In the end, my realized sample rate is actually the period at which I query /dev/piControl0, not the period at which this file is updated by the piControl driver. I make my periodic queries of this file via some program I write. Whatever program I write, regardless of the language it's written in, will not be given real time priority. Thus, my real sample rate is not real time. Here is an example:
`piTest -r RevPiIOCycle` repeatedly returns `1 Byte-Value of RevPiIOCycle: 5 dez (=05 hex)`. I have taken this to mean the cycle period at which /dev/piControl0 is updated is somewhere between 5 and 6 ms (i.e. on the interval [5, 6) in units of ms). Say the actual cycle time is 5.36 ms or a sample rate of 187 Hz. If I am able to query /dev/piControl0 every 6 ms, or an actual sample rate of 167 Hz, with a reasonable amount of jitter, I create a beat frequency of 20 Hz with the actual sample rate within the process image. This means I would miss a sample every 9th or so data point. In other words, there exists a periodicity in which /dev/piControl0 is updated twice between queries such that I miss one of the values. A similar situation occurs if I am able to query /dev/piControl0 every 5 ms, or an actual sample rate of 200 Hz, with reasonable jitter, except in this case, I read the same value twice every so often. In fact, the only way I can actually get a signal with fidelity is by querying /dev/piControl0 every 5.36 ms, which is not possible as my script is not given real-time priority (this is easily shown by getting the time at each query).
I have played with the kernel's inotify API to see if I can simply detect whenever /dev/piControl0 is updated (i.e. written to by the piControl driver) but I cannot detect these write events. I easily detect read and write events that I initiate from other scripts, but I cannot see when the process image updates bytes within this file. This seems like the only way I would be able to collect data with fidelity. If I can trigger reading /dev/piControl0 every time it is updated.
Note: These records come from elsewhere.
(** *** Initialisation *)

Definition region_start (e : hand_memmap_entry_t) : Z := u64 (mm_base e + PAGE_SIZE - 1) / PAGE_SIZE.
Definition region_end (e : hand_memmap_entry_t) : Z := u64 (mm_base e + mm_length e) / PAGE_SIZE.

(** Frame [f] lies wholly inside a usable region of the map. *)
Definition usable_frame (mm : list hand_memmap_entry_t) (f : Z) : Prop :=
  ∃ e, e ∈ mm ∧ mm_type e = HAND_MEM_USABLE ∧ region_start e ≤ f < region_end e.

(** After some regions: free bits are exactly the usable frames, all below the total. *)
Definition init_inv (mm : list hand_memmap_entry_t) (st : list Z * Z) : Prop :=
  zlen st.1 = MAX_FRAMES / 8 ∧ 0 ≤ st.2 ≤ MAX_FRAMES ∧
  ∀ f, 0 ≤ f < MAX_FRAMES →
    (bit_get st.1 f = false ↔ usable_frame mm f) ∧ (bit_get st.1 f = false → f < st.2).

Lemma init_region_inv mm e st : init_inv mm st → init_inv (mm ++ [e]) (init_region e st).
Proof.
  intros (Hl & Ht & Hall). unfold init_region.
  assert (Hext : ∀ f, usable_frame (mm ++ [e]) f ↔
            usable_frame mm f ∨ (mm_type e = HAND_MEM_USABLE ∧ region_start e ≤ f < region_end e)).
  { intros f. split.
    - intros (e' & [Hin| ->%list_elem_of_singleton]%elem_of_app & Hty & Hr); [left; by exists e'|by right].
    - intros [(e' & Hin & Hty & Hr)|[Hty Hr]].
      + exists e'. split; [apply elem_of_app; by left|done].
      + exists e. split; [apply elem_of_app; right; by apply list_elem_of_singleton|done]. }
  destruct (Z.eqb_spec (mm_type e) HAND_MEM_USABLE) as [Hu|Hu]; simpl; last first.
  { split_and!; [done|lia|lia|]. intros f Hf. rewrite Hext. destruct (Hall f Hf). tauto. }
  fold (region_start e) (region_end e).
  set (start := region_start e). set (n := Z.to_nat (Z.min (region_end e) MAX_FRAMES - start)).
  assert (Hstart : 0 ≤ start)
    by (unfold start, region_start; pose proof (u64_range (mm_base e + PAGE_SIZE - 1));
        pmm_consts; zlia).
  assert (H : let st' := iter_up init_free_frame start n st in
            zlen st'.1 = MAX_FRAMES / 8 ∧ 0 ≤ st'.2 ≤ MAX_FRAMES ∧
            ∀ f, 0 ≤ f < MAX_FRAMES →
              (bit_get st'.1 f = false ↔
                 usable_frame mm f ∨ start ≤ f < start + Z.of_nat n) ∧
              (bit_get st'.1 f = false → f < st'.2)).
  { apply (iter_up_ind (λ i st', zlen st'.1 = MAX_FRAMES / 8 ∧ 0 ≤ st'.2 ≤ MAX_FRAMES ∧
            ∀ f, 0 ≤ f < MAX_FRAMES →
              (bit_get st'.1 f = false ↔ usable_frame mm f ∨ start ≤ f < i) ∧
              (bit_get st'.1 f = false → f < st'.2))).
    - split_and!; [done|lia|lia|]. intros f Hf. destruct (Hall f Hf) as [H1 H2].
      split; [|done]. rewrite H1. split; [tauto|]. intros [?|?]; [done|lia].
    - intros i [bm total] Hi (Hl' & Ht' & Hall'). simpl in *.
      assert (0 ≤ i < MAX_FRAMES) by (subst n; lia).
      split_and!; [by rewrite zlen_bit_clr|case_if; lia|case_if; bools; lia|].
      intros f Hf. rewrite bit_get_clr by done. destruct (Hall' f Hf) as [H1 H2].
      destruct (Z.eqb_spec i f) as [->|Hne]; simpl.
      + split; [split; [intros; right; lia|done]|]. intros _. case_if; bools; lia.
      + rewrite H1. split; [split; intros [?|?]; (by left) || (right; lia)|].
        rewrite <- H1. intros Hb%H2. case_if; bools; lia. }
  destruct H as (H1 & H2 & H3). split_and!; [done|lia|lia|].
  intros f Hf. destruct (H3 f Hf) as [Ha Hb]. split; [|done]. rewrite Ha, Hext.
  subst n. split; (intros [?|?]; [by left|right]); [split; [done|]|]; lia.
Qed.

Lemma init_fold_inv mm0 mm st :
  init_inv mm0 st → init_inv (mm0 ++ mm) (fold_left (λ st e, init_region e st) mm st).
Proof.
  revert mm0 st. induction mm as [|e mm IH]; intros mm0 st H; simpl.
  - by rewrite app_nil_r.
  - rewrite (cons_middle e mm0 mm), app_assoc. by apply IH, init_region_inv.
Qed.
Note that I do not want to read its contents only after it changes, as I may have an analog value that remains constant for some period of time. Instead, I need to monitor every time piControl writes to /dev/piControl0, then query my values of interest directly afterward. Though this still raises the concern that piControl actually has a sample beat frequency with the actual AIO analog-to-digital sample rate. In other words, I chose 80 Hz in PiCtory, but piControl actually reads the value somewhere between 167 and 200 Hz (i.e. the process image's sample rate is faster than the A-to-D, therefore there will be repeated values). It does not appear to be possible to sync the A-to-D sample rate with the process image communication rate, similar to the way I cannot sync my query rate to the process image communication rate.